ABSTRACT

Since language and gesture, as the media for expression of the fictional context, are the most immediately recognisable of the elements of drama, a great deal of analysis has been done on both: on language mostly by literary theorists, on gesture mainly by theatre practitioners. Currently, theorists are attempting to find paradigms which can cope with the many simultaneous dimensions and functions which operate as language and gesture: among them semiotics,1 sociolinguistics2 and ethnography.3 The trouble which semiotics has found, referred to in the Introduction, is that language in drama is so polyfunctional that analysis quickly becomes incomprehensibly obscure to anyone but the analyst, or turns into counting sand-endless and useless. Some progress has been made by those who have chosen to make language and gesture the centre of their concentration, but that is frankly beyond the scope of this book. In all drama, language and physical action are polyfunctional, multi-dimensional, with all their constituents dependent on each other; furthermore, in process drama those constituents are constantly being renegotiated.

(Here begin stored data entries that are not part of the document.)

(** ** Python built-ins used by the handlers

    Strings are byte strings (UTF-8).  [isdigit] and [int] give the answer
    of the built-ins on ASCII text ([isascii]); on other text the built-ins
    also take the decimal digits of other scripts, which needs the
    interpreter's Unicode tables, so a statement that depends on the answer
    for an argument says in a hypothesis which text it is about.  Command
    arguments never contain white space (the library splits the message text
    on it), so the stripping done by [int()] is not modelled. *)
Module Py.

Definition LF : string := String (ascii_of_nat 10) EmptyString.

Definition is_ascii_digit (c : ascii) : bool :=
  ((48 <=? N_of_ascii c) && (N_of_ascii c <=? 57))%N.

Definition digit_val (c : ascii) : Z := Z.of_N (N_of_ascii c) - 48.

(** [str.isascii()]: every byte is below 128. *)
Fixpoint isascii (s : string) : bool :=
  match s with
  | EmptyString => true
  | String c r => (N_of_ascii c <? 128)%N && isascii r
  end.

Fixpoint all_digits (s : string) : bool :=
  match s with
  | EmptyString => true
  | String c r => is_ascii_digit c && all_digits r
  end.

(** [str.isdigit()]: every character is a digit and there is at least one. *)
Definition isdigit (s : string) : bool :=
  match s with
  | EmptyString => false
  | _ => all_digits s
  end.

(** Digits after the first one of an [int()] literal: a single underscore
    may separate two digits. *)
Fixpoint int_digits (acc : Z) (s : string) : option Z :=
  match s with
  | EmptyString => Some acc
  | String c r =>
      if is_ascii_digit c then int_digits (10 * acc + digit_val c) r
      else if Ascii.eqb c "_" then
        match r with
        | String d r' =>
            if is_ascii_digit d then int_digits (10 * acc + digit_val d) r'
            else None
        | EmptyString => None
        end
      else None
  end.

Definition int_body (s : string) : option Z :=
  match s with
  | String c r => if is_ascii_digit c then int_digits (digit_val c) r else None
  | EmptyString => None
  end.

(** [int(s)] in base 10: [None] stands for [ValueError]. *)
Definition int (s : string) : option Z :=
  match s with
  | String "+" r => int_body r
  | String "-" r => option_map Z.opp (int_body r)
  | _ => int_body s
  end.

(** [str(n)] for an integer. *)
Definition str (n : Z) : string := NilZero.string_of_int (Z.to_int n).

Definition upper (c : ascii) : ascii :=
  let n := N_of_ascii c in
  if ((97 <=? n) && (n <=? 122))%N then ascii_of_N (n - 32) else c.

Definition lower (c : ascii) : ascii :=
  let n := N_of_ascii c in
  if ((65 <=? n) && (n <=? 90))%N then ascii_of_N (n + 32) else c.

Fixpoint map_string (f : ascii -> ascii) (s : string) : string :=
  match s with
  | EmptyString => EmptyString
  | String c r => String (f c) (map_string f r)
  end.
(** X15.  While the selection screen cycles, its [n]-th tick, for [n] from
    1 to 49, shows exactly one symbol: the configured symbols other than
    "Scatter" in their order, starting again from the first after the
    last; so what is shown is a symbol of the configuration and never
    "Scatter".  (With no symbol other than "Scatter" configured, the tick
    shows the undefined element.)  The 50th tick stops the interval and
    shows the selected symbol, and later ticks change nothing. *)
Theorem selection_screen_never_cycles_through_scatter :
  (∀ n : nat, (0 < n < 50)%nat →
     (eligibleSymbols symbols = [] →
      spinningSymbols (ticks n symbols selectedSymbol opened) = [None])
     ∧ (eligibleSymbols symbols ≠ [] →
        ∃ x, spinningSymbols (ticks n symbols selectedSymbol opened) = [Some x]
             ∧ eligibleSymbols symbols
                 !! ((n - 1) `mod` length (eligibleSymbols symbols))%nat = Some x
             ∧ x ∈ symbols ∧ x ≠ "Scatter"))
  ∧ (∀ x, x ∈ eligibleSymbols symbols ↔ x ∈ symbols ∧ x ≠ "Scatter")
  ∧ ∀ n : nat, (50 ≤ n)%nat →
      spinningSymbols (ticks n symbols selectedSymbol opened) = [Some selectedSymbol]
      ∧ intervalCleared (ticks n symbols selectedSymbol opened) = true
      ∧ spinCount (ticks n symbols selectedSymbol opened) = 50.
Proof.
  split; [|split; [exact eligibleSymbols_elem|]].
  - intros n Hn.
    destruct (ticks_running n opened) as (_ & _ & _ & Hshown); [done | |].
    { change (spinCount opened) with 0. unfold totalSpins. lia. }
    rewrite Hshown by lia. change (currentIndex opened) with 0.
    split; [by intros ->|]. intros Hne.
    destruct (eligibleSymbols symbols) as [|e es] eqn:He; [done|].
    set (len := length (e :: es)) in *.
    assert (Hlen : (0 < len)%nat) by (subst len; simpl; lia).
    assert (Hidx : (0 + Z.of_nat n - 1) `mod` Z.of_nat len
                   = Z.of_nat ((n - 1) `mod` len)).
    { rewrite Nat2Z.inj_mod. f_equal. lia. }
    rewrite Hidx, js_get_nat.
    destruct (lookup_lt_is_Some_2 (e :: es) ((n - 1) `mod` len)) as [x Hx].
    { apply Nat.mod_upper_bound. lia. }
    exists x. rewrite Hx. split; [done|]. split; [done|].
    apply eligibleSymbols_elem. rewrite He. by eapply list_elem_of_lookup_2.
  - intros n Hn.
    replace n with (49 + (1 + (n - 50)))%nat by lia.
    rewrite (ticks_add 49 (1 + (n - 50))), (ticks_add 1 (n - 50)).
    destruct (ticks_running 49 opened) as (Hc & Hs & _ & _); [done | |].
    { change (spinCount opened) with 0. unfold totalSpins. lia. }
    change (spinCount opened) with 0 in Hs.
    set (w := ticks 49 symbols selectedSymbol opened) in *. clearbody w.
    assert (Hlast : ticks 1 symbols selectedSymbol w
                    = {| showAnimation := showAnimation w; showSymbol := showSymbol w;
                         spinningSymbols := [Some selectedSymbol];
                         currentIndex := currentIndex w + 1; spinCount := 50;
                         intervalCleared := true |}).
    { cbn [ticks]. rewrite Hc. unfold tick. cbv zeta. rewrite Hs.
      change (totalSpins <=? 0 + Z.of_nat 49 + 1) with true. cbv iota. reflexivity. }
    rewrite Hlast, ticks_cleared by reflexivity. repeat split; reflexivity.
Qed.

To boil these down to one chapter is to do them a disservice; to do otherwise is to unbalance the book entirely. Accordingly, the disservice which I will do is to isolate and concentrate on one dimension as if it had an existence independent of all the others. A dimension particularly relevant to the scope of this book is that of purposiveness-within the range from the functional to the aesthetic-since this dimension crosses contextual boundaries.